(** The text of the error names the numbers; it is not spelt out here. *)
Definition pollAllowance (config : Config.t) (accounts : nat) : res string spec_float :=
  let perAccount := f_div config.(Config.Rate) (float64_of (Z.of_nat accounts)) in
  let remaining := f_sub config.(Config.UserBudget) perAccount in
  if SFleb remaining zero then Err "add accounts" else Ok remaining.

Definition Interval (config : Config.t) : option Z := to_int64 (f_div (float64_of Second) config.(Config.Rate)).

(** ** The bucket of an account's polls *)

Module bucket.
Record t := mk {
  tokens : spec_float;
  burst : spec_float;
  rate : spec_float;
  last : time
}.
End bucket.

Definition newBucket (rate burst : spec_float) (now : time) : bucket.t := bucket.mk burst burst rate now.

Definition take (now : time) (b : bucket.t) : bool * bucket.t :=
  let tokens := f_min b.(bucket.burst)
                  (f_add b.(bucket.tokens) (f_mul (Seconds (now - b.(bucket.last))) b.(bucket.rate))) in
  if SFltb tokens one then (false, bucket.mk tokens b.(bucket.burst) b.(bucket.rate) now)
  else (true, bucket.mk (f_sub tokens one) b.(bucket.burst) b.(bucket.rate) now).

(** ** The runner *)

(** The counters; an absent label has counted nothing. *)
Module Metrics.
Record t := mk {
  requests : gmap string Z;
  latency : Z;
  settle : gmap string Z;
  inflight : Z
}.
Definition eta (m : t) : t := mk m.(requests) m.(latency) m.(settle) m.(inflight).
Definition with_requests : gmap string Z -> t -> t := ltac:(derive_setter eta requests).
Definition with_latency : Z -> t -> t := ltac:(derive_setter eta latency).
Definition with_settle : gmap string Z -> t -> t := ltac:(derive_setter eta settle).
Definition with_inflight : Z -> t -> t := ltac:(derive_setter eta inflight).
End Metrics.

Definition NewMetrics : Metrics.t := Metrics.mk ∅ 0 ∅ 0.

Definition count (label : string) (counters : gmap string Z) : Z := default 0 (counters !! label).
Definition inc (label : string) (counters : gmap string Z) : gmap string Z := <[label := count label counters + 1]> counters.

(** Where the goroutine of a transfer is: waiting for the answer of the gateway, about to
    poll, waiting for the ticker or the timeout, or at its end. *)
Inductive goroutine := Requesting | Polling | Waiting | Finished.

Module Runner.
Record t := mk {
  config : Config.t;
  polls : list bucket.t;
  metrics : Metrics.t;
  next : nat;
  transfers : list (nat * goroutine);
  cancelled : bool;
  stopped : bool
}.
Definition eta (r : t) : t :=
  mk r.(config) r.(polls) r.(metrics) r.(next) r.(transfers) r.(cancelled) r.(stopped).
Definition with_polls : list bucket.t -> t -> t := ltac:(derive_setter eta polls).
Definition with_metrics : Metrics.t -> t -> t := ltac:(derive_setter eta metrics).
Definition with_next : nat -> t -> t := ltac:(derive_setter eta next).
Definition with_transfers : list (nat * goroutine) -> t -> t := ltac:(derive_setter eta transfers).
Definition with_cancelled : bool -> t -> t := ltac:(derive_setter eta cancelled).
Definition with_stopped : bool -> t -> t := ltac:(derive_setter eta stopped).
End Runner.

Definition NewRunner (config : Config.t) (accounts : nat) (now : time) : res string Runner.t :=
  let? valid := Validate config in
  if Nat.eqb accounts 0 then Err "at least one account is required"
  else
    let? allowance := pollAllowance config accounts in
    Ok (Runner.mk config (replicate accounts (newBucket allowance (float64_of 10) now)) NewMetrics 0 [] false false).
========================================================================
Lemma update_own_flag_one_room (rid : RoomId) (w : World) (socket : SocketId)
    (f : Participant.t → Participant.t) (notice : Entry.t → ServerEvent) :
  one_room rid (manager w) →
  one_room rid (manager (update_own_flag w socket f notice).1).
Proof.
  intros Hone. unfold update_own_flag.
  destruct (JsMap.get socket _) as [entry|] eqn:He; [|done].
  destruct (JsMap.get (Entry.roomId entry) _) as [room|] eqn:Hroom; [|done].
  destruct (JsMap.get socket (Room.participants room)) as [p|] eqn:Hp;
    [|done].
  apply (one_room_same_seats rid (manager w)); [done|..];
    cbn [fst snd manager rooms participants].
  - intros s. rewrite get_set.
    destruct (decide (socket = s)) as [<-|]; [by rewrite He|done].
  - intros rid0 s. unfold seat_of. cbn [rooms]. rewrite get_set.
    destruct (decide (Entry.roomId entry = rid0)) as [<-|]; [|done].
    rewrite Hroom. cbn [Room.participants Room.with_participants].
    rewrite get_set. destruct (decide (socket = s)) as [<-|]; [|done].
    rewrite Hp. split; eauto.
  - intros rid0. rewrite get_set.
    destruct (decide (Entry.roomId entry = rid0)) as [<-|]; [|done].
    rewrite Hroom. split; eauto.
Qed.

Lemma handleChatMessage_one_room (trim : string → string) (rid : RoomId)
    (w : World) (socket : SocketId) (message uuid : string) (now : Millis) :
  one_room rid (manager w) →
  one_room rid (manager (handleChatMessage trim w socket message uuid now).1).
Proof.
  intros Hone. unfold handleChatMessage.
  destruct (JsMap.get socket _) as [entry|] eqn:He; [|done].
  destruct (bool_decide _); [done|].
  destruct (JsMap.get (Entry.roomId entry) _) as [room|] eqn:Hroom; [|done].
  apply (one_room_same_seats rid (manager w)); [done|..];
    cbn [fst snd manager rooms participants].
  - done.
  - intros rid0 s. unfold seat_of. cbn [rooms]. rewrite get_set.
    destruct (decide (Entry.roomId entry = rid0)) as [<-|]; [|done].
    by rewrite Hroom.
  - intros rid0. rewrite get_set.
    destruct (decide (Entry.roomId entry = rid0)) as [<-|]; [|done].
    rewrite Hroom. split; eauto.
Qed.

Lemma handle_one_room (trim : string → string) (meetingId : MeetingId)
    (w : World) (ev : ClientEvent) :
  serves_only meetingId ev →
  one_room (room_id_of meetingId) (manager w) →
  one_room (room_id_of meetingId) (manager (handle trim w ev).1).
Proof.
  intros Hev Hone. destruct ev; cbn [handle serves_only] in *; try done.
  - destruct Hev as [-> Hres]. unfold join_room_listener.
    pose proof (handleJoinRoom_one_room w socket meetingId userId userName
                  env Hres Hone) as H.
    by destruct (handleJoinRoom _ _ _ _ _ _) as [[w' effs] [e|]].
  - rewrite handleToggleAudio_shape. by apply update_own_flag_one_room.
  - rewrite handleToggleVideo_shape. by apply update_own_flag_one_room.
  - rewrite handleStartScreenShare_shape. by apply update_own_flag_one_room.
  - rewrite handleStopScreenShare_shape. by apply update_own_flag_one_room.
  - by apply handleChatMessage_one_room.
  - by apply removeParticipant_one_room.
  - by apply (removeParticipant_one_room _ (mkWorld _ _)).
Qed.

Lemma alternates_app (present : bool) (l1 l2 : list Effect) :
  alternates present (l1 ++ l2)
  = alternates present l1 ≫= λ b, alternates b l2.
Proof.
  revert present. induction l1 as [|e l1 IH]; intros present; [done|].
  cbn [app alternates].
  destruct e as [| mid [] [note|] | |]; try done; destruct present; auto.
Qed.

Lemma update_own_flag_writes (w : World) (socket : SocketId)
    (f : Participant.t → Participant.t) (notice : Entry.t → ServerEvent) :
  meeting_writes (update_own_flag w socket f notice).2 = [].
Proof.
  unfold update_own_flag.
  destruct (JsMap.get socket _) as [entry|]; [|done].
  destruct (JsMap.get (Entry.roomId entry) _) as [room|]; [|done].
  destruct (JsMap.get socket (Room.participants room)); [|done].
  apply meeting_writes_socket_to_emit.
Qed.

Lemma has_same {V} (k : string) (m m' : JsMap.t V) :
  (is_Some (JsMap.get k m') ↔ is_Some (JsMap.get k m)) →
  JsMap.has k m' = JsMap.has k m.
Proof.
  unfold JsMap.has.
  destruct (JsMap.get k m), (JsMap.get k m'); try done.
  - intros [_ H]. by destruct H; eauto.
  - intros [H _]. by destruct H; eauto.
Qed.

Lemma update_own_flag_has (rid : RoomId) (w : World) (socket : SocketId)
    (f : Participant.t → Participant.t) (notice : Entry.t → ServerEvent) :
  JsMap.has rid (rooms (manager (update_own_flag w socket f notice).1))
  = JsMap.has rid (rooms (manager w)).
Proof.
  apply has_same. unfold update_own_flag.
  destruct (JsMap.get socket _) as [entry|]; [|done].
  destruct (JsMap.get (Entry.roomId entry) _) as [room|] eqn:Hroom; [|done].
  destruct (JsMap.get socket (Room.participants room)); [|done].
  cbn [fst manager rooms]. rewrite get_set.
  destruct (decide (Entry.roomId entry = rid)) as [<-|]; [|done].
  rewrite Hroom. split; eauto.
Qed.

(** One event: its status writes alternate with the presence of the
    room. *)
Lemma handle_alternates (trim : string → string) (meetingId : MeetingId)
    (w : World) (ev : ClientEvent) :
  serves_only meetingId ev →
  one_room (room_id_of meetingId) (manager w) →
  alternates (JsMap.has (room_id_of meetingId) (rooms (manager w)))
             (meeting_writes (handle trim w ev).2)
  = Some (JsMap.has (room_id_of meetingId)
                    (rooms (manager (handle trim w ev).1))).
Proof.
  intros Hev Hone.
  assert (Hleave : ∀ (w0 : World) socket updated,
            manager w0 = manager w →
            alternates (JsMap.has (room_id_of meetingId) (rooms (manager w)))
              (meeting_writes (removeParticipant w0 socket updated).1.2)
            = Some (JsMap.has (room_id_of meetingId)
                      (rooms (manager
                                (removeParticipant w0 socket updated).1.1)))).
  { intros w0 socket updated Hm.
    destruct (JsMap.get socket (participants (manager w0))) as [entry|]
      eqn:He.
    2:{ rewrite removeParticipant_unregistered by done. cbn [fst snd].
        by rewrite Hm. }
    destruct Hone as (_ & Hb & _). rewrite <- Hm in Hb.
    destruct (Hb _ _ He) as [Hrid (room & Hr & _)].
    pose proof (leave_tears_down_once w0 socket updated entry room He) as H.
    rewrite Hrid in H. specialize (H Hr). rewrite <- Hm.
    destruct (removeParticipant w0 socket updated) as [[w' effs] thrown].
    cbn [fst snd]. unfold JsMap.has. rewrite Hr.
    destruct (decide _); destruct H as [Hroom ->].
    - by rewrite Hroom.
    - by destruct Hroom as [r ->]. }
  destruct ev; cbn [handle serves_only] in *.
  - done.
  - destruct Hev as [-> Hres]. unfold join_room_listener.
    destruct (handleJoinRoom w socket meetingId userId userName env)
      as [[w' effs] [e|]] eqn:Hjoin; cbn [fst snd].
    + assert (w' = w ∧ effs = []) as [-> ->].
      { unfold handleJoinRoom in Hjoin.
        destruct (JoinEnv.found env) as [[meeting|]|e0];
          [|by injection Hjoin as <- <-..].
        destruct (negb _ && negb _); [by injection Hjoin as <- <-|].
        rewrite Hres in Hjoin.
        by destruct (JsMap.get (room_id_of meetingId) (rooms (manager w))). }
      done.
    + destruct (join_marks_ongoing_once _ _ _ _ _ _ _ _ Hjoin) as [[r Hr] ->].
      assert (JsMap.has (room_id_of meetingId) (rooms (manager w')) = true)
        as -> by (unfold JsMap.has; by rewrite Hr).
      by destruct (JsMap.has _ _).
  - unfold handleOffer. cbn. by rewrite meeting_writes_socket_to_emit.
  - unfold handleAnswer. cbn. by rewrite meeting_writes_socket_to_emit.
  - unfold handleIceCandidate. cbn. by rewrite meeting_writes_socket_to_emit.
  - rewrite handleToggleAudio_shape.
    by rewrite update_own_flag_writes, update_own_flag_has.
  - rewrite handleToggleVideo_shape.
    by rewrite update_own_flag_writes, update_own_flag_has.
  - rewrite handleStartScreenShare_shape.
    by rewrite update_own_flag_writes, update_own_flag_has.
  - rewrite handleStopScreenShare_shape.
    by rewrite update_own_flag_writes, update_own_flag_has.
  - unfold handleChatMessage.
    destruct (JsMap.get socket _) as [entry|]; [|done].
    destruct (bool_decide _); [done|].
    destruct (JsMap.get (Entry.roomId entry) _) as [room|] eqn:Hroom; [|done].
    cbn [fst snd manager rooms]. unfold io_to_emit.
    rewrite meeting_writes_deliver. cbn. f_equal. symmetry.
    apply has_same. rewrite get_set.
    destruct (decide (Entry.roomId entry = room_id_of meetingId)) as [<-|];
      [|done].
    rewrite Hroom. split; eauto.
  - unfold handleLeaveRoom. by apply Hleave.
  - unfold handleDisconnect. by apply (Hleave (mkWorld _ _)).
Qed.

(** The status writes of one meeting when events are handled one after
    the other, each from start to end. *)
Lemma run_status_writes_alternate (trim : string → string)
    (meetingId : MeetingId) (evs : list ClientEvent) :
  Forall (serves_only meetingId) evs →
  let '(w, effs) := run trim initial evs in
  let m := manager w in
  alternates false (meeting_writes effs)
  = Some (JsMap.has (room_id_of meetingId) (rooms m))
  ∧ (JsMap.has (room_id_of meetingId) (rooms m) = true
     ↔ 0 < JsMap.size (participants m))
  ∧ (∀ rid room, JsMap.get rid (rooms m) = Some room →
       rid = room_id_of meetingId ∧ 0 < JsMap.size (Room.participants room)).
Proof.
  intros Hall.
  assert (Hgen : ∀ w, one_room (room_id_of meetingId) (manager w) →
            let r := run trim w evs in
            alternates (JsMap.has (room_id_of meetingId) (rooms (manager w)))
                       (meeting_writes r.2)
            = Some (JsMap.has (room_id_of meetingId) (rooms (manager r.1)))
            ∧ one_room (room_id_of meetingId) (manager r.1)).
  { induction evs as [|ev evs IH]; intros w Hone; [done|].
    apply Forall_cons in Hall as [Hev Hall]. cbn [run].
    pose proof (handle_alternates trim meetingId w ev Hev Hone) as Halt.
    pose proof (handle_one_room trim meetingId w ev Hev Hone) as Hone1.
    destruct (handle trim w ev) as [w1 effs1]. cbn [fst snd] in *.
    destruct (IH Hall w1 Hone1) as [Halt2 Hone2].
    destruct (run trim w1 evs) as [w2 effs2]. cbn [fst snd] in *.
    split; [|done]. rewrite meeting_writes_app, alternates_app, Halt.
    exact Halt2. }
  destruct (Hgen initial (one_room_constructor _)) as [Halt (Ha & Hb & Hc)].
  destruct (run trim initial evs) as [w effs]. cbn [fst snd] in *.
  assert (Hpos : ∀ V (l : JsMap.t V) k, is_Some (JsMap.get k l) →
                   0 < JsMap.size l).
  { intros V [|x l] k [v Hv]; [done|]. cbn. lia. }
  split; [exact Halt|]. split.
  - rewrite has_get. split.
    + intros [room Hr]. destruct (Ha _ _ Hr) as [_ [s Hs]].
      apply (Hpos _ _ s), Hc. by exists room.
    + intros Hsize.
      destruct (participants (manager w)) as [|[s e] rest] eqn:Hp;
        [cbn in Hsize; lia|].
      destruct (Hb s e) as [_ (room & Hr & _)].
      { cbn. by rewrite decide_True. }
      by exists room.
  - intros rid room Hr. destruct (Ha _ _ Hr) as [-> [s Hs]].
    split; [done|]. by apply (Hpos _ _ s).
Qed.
========================================================================
# [EXERCISE INSTRUCTIONS]
Transcribe the records above from the line holding "Definition with_transfers : list" down to the line holding "Ok (Runner.mk config", inclusive, without adding anything.

# [OUTPUT FOR THIS EXERCISE]
Definition with_transfers : list (nat * goroutine) -> t -> t := ltac:(derive_setter eta transfers).
Definition with_cancelled : bool -> t -> t := ltac:(derive_setter eta cancelled).
Definition with_stopped : bool -> t -> t := ltac:(derive_setter eta stopped).
End Runner.

Definition NewRunner (config : Config.t) (accounts : nat) (now : time) : res string Runner.t :=
  let? valid := Validate config in
  if Nat.eqb accounts 0 then Err "at least one account is required"
  else
    let? allowance := pollAllowance config accounts in
    Ok (Runner.mk config (replicate accounts (newBucket allowance (float64_of 10) now)) NewMetrics 0 [] false false).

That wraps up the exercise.